Would you reproduce exactly the lines below from the one holding "ContainerMutated (browser_at 5100) (container_of five_results);" through the one holding "Lemma continues_by_trans allowed", inclusive, and no others?
◆ ◆ ◆ ◆ ◆
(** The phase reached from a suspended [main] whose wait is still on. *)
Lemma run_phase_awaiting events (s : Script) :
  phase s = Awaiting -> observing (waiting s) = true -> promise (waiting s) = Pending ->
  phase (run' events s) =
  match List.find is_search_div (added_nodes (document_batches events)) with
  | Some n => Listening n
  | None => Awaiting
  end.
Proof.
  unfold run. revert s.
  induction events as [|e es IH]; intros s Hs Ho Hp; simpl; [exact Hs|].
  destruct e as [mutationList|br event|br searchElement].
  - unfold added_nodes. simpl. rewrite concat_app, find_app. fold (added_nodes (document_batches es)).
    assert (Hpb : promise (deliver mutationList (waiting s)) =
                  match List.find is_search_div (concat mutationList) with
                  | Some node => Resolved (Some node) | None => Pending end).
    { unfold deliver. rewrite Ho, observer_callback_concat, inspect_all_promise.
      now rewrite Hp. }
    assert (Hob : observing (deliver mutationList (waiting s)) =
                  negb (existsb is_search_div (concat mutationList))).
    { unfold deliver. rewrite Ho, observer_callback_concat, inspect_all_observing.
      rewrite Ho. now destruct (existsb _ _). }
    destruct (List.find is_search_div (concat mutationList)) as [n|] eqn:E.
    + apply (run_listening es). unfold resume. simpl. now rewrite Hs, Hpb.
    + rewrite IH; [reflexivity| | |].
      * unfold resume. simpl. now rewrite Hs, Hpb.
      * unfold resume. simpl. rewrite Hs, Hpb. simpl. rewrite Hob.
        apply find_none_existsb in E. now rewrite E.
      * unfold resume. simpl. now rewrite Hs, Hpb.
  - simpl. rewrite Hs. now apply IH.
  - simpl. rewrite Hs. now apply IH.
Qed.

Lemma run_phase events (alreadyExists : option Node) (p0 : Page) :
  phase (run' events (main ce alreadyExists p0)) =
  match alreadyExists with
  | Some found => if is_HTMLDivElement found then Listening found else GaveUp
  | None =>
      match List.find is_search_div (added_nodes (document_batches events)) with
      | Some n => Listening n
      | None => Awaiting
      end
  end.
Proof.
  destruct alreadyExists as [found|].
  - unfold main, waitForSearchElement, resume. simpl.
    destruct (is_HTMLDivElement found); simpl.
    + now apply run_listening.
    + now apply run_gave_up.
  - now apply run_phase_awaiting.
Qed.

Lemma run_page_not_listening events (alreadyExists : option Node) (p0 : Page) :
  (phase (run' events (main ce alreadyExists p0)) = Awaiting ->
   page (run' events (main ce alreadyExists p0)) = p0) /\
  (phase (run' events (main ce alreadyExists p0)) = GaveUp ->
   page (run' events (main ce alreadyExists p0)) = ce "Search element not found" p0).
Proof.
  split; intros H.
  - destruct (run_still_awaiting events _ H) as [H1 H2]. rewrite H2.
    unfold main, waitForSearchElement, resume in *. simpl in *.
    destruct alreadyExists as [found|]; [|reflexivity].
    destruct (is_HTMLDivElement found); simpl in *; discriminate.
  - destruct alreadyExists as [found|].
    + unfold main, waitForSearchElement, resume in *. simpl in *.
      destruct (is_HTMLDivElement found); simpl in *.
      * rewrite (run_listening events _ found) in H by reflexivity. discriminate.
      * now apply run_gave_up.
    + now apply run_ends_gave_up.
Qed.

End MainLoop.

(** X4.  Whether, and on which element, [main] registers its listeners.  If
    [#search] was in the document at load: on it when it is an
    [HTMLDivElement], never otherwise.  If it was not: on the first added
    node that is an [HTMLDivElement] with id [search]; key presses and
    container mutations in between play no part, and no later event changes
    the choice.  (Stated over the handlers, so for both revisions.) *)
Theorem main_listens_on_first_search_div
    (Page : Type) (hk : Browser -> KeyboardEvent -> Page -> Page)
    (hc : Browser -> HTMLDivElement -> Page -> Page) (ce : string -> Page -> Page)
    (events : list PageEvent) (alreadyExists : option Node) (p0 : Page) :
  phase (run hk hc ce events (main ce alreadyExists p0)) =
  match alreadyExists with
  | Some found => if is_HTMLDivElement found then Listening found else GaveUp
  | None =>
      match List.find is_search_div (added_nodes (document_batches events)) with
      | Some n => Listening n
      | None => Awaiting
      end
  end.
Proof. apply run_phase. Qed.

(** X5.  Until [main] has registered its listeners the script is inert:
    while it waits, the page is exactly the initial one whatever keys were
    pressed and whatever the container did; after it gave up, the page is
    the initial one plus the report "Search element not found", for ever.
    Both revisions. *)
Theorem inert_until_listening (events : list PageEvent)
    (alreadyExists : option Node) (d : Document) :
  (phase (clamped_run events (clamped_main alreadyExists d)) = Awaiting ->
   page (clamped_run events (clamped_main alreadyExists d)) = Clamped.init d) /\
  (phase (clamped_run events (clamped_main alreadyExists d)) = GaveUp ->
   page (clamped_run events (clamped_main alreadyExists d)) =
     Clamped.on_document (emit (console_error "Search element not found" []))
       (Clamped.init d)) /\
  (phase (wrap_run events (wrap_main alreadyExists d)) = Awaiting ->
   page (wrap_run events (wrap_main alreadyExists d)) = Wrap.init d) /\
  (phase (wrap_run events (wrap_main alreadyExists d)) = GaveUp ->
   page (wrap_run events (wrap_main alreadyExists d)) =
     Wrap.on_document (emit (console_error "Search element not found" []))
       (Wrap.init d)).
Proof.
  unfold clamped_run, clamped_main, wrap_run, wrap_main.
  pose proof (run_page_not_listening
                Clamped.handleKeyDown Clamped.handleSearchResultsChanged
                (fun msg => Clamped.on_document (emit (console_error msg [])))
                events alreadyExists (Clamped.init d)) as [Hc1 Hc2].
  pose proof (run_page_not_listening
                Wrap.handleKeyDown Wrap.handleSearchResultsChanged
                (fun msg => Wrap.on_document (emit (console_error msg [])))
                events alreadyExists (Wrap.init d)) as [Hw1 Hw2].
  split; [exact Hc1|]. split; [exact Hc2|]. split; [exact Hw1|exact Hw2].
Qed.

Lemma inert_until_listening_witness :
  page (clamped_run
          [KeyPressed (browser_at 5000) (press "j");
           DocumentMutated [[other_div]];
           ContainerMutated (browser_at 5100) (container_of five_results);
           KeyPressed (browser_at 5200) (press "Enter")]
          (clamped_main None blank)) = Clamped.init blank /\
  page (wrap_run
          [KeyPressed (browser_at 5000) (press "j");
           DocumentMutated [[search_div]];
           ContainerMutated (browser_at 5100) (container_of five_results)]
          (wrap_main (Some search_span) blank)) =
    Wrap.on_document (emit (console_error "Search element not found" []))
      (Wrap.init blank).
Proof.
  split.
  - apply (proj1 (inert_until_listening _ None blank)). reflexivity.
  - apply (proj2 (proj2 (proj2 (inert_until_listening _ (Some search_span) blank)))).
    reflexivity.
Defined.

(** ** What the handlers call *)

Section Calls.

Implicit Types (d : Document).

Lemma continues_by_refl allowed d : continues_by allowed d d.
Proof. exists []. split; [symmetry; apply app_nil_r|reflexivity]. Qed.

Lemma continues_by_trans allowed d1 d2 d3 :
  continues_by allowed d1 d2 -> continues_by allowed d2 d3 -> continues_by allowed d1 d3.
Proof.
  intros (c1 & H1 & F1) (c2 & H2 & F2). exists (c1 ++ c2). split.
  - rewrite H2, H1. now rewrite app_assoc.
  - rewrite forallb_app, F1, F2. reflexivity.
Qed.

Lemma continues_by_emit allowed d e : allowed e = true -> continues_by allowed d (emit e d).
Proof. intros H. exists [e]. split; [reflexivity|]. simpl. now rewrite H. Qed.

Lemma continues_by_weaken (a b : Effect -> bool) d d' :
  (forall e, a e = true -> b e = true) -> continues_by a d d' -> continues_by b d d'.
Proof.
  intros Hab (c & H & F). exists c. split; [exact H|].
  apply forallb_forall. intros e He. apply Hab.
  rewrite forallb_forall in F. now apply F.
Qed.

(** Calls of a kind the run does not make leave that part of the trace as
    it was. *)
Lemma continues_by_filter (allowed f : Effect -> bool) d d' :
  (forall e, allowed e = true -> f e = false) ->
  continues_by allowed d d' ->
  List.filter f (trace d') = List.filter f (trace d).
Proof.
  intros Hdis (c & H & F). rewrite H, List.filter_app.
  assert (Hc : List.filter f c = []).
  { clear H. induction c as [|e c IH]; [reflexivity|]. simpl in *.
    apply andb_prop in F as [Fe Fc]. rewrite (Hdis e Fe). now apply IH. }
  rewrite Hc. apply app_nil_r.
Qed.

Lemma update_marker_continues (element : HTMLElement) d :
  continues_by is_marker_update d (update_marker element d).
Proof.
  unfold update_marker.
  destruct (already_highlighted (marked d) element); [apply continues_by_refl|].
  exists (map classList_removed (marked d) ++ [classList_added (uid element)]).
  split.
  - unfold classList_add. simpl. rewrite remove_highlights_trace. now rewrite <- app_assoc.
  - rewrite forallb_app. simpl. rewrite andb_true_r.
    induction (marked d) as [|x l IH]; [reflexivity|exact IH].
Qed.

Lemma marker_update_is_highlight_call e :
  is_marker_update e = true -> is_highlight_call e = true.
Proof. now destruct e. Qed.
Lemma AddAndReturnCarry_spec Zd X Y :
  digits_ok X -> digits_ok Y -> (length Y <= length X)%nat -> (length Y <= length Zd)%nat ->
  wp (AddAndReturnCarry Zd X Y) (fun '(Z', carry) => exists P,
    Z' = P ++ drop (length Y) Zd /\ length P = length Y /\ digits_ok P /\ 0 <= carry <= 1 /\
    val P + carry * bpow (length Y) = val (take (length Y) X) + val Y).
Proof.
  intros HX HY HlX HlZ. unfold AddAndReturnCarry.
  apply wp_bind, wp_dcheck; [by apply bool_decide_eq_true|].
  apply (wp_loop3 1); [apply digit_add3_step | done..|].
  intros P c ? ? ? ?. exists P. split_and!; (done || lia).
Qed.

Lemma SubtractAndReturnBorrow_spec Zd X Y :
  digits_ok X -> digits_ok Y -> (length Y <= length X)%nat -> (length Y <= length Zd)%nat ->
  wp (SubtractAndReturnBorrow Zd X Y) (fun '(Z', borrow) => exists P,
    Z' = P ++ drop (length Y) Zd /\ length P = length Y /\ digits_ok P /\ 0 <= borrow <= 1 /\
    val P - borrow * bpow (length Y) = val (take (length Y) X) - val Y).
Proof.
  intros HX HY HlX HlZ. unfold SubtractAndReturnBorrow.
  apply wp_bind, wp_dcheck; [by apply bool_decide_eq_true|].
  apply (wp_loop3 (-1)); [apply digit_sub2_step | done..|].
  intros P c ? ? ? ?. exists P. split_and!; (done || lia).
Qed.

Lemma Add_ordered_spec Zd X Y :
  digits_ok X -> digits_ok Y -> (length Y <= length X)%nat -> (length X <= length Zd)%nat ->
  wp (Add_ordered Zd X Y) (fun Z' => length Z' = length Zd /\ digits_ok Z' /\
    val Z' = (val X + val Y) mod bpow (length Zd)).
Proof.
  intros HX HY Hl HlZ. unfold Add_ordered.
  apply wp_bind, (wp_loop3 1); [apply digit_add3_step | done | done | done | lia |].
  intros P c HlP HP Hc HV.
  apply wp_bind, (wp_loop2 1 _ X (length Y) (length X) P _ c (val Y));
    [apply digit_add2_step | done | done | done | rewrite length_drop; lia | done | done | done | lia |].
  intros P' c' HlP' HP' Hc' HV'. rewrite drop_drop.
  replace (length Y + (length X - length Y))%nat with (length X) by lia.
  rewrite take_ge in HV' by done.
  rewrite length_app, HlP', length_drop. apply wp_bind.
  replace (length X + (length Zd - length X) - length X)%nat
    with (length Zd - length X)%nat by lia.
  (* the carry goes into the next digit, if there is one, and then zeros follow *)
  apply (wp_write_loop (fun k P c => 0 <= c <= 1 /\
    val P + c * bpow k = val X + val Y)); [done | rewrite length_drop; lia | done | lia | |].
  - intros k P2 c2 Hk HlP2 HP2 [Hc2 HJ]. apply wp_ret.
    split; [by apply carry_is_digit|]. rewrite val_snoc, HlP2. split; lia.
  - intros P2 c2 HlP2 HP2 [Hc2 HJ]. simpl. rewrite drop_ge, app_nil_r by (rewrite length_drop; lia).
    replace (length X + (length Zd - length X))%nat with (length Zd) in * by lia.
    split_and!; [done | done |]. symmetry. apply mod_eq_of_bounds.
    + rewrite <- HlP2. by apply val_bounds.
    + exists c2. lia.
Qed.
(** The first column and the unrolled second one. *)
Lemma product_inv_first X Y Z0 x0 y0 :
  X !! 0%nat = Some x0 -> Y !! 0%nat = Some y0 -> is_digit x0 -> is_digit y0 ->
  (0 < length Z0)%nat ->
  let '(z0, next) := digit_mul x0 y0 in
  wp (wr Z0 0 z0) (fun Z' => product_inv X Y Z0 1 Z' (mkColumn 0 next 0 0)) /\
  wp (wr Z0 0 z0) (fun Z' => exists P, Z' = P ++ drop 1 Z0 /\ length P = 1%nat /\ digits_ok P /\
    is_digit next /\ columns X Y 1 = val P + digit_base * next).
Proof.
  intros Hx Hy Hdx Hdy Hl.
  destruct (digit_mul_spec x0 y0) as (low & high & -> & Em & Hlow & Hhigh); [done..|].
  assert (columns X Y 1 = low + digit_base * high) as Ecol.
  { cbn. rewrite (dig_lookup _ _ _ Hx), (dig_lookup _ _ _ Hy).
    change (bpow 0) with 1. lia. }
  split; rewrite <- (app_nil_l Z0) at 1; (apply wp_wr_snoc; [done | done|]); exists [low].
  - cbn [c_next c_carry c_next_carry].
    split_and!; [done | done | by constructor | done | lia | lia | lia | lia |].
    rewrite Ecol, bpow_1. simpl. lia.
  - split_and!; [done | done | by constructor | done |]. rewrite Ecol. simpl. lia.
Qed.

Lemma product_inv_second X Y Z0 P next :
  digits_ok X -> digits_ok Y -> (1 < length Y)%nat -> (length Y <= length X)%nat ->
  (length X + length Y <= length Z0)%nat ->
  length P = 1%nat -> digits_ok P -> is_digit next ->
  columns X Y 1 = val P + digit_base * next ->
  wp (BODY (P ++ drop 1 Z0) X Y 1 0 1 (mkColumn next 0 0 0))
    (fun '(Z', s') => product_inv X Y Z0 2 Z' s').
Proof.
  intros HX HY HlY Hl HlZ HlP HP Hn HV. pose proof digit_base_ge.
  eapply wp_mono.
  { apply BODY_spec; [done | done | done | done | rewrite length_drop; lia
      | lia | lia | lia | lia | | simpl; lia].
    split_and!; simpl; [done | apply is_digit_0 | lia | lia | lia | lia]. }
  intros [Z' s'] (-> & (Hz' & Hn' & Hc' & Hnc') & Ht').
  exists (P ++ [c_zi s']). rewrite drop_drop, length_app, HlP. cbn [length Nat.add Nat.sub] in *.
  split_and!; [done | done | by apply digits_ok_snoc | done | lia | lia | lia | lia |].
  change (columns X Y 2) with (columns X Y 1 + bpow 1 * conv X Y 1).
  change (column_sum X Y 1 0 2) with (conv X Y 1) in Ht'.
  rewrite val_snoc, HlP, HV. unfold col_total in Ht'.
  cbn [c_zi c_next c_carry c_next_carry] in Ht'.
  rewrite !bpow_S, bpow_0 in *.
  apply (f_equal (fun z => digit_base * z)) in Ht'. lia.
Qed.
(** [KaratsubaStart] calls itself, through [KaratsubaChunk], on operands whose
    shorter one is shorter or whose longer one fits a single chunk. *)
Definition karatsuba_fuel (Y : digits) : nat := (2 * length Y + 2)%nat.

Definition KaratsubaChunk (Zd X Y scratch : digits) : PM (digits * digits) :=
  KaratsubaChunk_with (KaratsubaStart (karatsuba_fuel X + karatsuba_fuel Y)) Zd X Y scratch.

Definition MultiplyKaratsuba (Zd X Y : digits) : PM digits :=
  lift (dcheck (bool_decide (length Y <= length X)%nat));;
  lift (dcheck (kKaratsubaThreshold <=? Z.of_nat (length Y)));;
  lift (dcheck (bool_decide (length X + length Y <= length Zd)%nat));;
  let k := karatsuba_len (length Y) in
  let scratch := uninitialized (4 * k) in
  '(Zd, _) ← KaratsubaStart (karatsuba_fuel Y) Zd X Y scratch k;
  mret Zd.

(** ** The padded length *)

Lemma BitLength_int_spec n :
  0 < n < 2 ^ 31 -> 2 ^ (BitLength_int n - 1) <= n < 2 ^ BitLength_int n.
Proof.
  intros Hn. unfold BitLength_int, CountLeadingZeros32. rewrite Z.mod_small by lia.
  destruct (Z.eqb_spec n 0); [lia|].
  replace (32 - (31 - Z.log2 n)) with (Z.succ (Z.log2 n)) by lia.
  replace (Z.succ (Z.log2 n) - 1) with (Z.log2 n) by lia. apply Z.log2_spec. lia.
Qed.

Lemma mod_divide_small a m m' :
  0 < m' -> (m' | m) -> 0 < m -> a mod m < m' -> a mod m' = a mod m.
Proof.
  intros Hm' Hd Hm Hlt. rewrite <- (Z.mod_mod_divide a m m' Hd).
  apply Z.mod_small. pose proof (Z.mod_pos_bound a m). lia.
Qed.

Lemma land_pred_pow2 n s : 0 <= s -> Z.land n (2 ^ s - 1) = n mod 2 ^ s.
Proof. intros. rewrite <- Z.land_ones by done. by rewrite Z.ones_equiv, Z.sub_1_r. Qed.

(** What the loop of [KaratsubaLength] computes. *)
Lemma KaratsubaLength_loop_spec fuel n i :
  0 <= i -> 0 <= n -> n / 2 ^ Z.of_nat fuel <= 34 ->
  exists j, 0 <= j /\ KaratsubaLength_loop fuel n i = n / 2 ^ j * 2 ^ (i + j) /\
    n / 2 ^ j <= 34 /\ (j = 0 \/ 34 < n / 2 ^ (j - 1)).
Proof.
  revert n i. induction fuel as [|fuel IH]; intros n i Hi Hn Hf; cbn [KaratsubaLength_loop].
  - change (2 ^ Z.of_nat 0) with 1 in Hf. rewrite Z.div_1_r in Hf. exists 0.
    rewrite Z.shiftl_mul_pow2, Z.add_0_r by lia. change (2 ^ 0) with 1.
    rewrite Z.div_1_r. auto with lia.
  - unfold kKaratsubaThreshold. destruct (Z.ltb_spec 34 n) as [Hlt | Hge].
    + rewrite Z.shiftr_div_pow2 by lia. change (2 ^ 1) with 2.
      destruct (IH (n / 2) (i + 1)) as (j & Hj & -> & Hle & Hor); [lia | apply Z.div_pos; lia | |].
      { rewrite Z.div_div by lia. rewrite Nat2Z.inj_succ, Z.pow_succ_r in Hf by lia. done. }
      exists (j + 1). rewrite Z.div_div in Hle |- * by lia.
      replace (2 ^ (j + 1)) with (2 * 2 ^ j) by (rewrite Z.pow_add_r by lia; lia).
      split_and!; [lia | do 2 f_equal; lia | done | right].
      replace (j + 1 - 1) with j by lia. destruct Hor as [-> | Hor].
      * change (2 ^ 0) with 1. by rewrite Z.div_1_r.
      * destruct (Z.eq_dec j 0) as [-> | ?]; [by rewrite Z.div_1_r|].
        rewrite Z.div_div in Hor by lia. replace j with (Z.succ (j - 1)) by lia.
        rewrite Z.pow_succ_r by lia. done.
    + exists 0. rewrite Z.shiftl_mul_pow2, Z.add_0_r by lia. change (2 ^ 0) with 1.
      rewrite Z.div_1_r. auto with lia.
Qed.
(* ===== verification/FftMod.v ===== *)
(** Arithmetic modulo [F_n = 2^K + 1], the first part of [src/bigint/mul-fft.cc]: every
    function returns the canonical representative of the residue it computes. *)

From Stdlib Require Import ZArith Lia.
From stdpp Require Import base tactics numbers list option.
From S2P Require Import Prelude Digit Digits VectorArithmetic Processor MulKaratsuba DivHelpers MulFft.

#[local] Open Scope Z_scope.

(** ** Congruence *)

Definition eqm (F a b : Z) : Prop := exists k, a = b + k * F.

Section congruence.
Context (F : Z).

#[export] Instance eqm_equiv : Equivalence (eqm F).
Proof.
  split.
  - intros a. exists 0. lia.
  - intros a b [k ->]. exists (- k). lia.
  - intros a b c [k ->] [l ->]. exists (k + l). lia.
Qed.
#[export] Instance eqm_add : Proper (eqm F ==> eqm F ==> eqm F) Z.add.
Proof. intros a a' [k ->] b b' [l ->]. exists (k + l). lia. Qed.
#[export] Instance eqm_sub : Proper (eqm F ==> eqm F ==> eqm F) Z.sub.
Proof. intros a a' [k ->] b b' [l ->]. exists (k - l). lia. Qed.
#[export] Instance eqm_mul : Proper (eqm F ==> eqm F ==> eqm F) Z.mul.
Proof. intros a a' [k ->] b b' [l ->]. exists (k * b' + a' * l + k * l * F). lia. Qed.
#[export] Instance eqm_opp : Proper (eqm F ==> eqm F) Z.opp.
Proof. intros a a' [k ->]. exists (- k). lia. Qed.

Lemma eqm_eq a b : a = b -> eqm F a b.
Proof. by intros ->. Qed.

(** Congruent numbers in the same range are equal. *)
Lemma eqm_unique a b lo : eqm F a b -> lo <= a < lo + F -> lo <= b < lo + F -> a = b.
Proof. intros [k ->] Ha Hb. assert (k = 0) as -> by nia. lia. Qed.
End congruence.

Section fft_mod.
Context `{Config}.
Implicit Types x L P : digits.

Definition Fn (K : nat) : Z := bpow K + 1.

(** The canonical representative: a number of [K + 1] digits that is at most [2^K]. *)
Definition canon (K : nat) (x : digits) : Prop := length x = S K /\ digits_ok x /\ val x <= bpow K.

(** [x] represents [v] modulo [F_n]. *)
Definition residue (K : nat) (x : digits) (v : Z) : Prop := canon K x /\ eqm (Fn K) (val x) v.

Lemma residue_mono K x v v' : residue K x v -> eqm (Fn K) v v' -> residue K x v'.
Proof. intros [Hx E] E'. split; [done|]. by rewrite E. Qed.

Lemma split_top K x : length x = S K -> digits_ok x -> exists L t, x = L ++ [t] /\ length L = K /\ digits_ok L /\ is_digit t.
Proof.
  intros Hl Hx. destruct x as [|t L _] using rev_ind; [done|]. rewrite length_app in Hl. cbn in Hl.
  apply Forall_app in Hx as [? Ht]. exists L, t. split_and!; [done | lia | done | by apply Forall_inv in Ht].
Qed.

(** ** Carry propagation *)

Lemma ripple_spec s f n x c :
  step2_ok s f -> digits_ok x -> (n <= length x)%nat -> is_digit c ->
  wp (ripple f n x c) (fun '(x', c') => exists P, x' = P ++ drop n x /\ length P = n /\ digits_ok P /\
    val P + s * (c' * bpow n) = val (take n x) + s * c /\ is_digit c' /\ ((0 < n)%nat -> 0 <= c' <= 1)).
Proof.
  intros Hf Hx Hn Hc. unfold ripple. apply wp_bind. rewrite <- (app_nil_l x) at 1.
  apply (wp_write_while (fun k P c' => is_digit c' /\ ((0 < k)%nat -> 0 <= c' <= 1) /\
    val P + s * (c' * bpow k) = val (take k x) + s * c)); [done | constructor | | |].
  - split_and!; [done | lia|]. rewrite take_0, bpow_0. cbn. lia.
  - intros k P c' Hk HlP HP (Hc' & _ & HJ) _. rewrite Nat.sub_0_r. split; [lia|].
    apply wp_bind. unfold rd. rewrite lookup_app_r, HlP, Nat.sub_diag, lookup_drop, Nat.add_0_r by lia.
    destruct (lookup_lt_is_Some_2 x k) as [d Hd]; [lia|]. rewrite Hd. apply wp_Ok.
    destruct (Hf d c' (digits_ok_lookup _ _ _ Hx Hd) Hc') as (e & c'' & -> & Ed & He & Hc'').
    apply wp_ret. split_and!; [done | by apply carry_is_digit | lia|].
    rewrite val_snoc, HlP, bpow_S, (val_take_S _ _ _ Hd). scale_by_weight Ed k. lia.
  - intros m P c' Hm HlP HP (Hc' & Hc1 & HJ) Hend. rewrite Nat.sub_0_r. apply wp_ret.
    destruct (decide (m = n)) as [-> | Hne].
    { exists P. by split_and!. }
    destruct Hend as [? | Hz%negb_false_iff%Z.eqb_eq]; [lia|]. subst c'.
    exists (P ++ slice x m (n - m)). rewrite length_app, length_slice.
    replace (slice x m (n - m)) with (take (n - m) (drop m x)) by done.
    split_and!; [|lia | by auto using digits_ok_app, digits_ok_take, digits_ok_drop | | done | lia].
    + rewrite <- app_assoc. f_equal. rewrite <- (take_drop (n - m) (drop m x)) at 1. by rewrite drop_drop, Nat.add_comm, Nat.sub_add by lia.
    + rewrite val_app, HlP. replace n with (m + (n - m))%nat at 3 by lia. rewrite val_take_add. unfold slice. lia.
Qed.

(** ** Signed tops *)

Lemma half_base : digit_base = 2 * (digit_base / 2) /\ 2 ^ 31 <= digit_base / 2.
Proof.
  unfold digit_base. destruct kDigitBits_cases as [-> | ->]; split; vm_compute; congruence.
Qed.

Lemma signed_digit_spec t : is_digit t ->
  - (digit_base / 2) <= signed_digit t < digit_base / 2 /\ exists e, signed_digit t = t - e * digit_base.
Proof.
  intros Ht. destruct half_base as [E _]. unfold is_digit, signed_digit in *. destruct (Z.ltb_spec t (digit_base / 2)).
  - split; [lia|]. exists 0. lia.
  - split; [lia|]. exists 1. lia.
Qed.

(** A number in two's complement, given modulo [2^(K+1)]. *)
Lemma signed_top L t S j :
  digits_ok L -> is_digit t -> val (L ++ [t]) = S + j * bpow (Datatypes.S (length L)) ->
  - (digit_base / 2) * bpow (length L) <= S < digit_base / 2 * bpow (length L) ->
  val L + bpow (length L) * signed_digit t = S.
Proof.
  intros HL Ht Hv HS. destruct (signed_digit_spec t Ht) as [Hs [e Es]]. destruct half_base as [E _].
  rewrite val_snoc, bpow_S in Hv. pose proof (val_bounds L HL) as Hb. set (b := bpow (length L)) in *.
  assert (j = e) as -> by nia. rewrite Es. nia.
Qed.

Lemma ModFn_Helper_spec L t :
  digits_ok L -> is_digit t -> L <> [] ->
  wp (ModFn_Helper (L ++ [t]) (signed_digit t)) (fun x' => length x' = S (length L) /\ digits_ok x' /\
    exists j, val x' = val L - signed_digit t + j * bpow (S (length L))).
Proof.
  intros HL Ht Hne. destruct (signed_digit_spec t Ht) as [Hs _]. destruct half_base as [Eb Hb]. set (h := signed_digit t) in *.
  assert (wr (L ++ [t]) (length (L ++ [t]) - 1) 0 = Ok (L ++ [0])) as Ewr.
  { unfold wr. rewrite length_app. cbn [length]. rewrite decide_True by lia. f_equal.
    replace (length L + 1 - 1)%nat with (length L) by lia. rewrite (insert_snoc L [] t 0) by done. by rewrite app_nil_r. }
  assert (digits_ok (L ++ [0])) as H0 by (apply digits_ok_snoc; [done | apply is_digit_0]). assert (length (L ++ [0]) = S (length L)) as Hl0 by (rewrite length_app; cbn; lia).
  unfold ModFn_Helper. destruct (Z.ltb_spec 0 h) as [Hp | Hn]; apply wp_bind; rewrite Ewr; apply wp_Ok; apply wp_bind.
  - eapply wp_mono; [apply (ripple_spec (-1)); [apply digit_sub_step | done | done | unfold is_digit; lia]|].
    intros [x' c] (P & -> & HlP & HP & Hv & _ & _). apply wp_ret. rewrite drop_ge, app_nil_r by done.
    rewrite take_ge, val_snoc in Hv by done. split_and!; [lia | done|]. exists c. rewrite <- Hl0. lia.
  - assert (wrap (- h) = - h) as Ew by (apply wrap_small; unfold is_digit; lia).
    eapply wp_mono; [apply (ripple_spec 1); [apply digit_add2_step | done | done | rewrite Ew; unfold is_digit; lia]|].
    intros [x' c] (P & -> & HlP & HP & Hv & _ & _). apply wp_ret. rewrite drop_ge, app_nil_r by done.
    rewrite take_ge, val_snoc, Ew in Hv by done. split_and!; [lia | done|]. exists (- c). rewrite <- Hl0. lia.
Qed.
◆ ◆ ◆ ◆ ◆
> **Your solution**
           ContainerMutated (browser_at 5100) (container_of five_results);
           KeyPressed (browser_at 5200) (press "Enter")]
          (clamped_main None blank)) = Clamped.init blank /\
  page (wrap_run
          [KeyPressed (browser_at 5000) (press "j");
           DocumentMutated [[search_div]];
           ContainerMutated (browser_at 5100) (container_of five_results)]
          (wrap_main (Some search_span) blank)) =
    Wrap.on_document (emit (console_error "Search element not found" []))
      (Wrap.init blank).
Proof.
  split.
  - apply (proj1 (inert_until_listening _ None blank)). reflexivity.
  - apply (proj2 (proj2 (proj2 (inert_until_listening _ (Some search_span) blank)))).
    reflexivity.
Defined.

(** ** What the handlers call *)

Section Calls.

Implicit Types (d : Document).

Lemma continues_by_refl allowed d : continues_by allowed d d.
Proof. exists []. split; [symmetry; apply app_nil_r|reflexivity]. Qed.

Lemma continues_by_trans allowed d1 d2 d3 :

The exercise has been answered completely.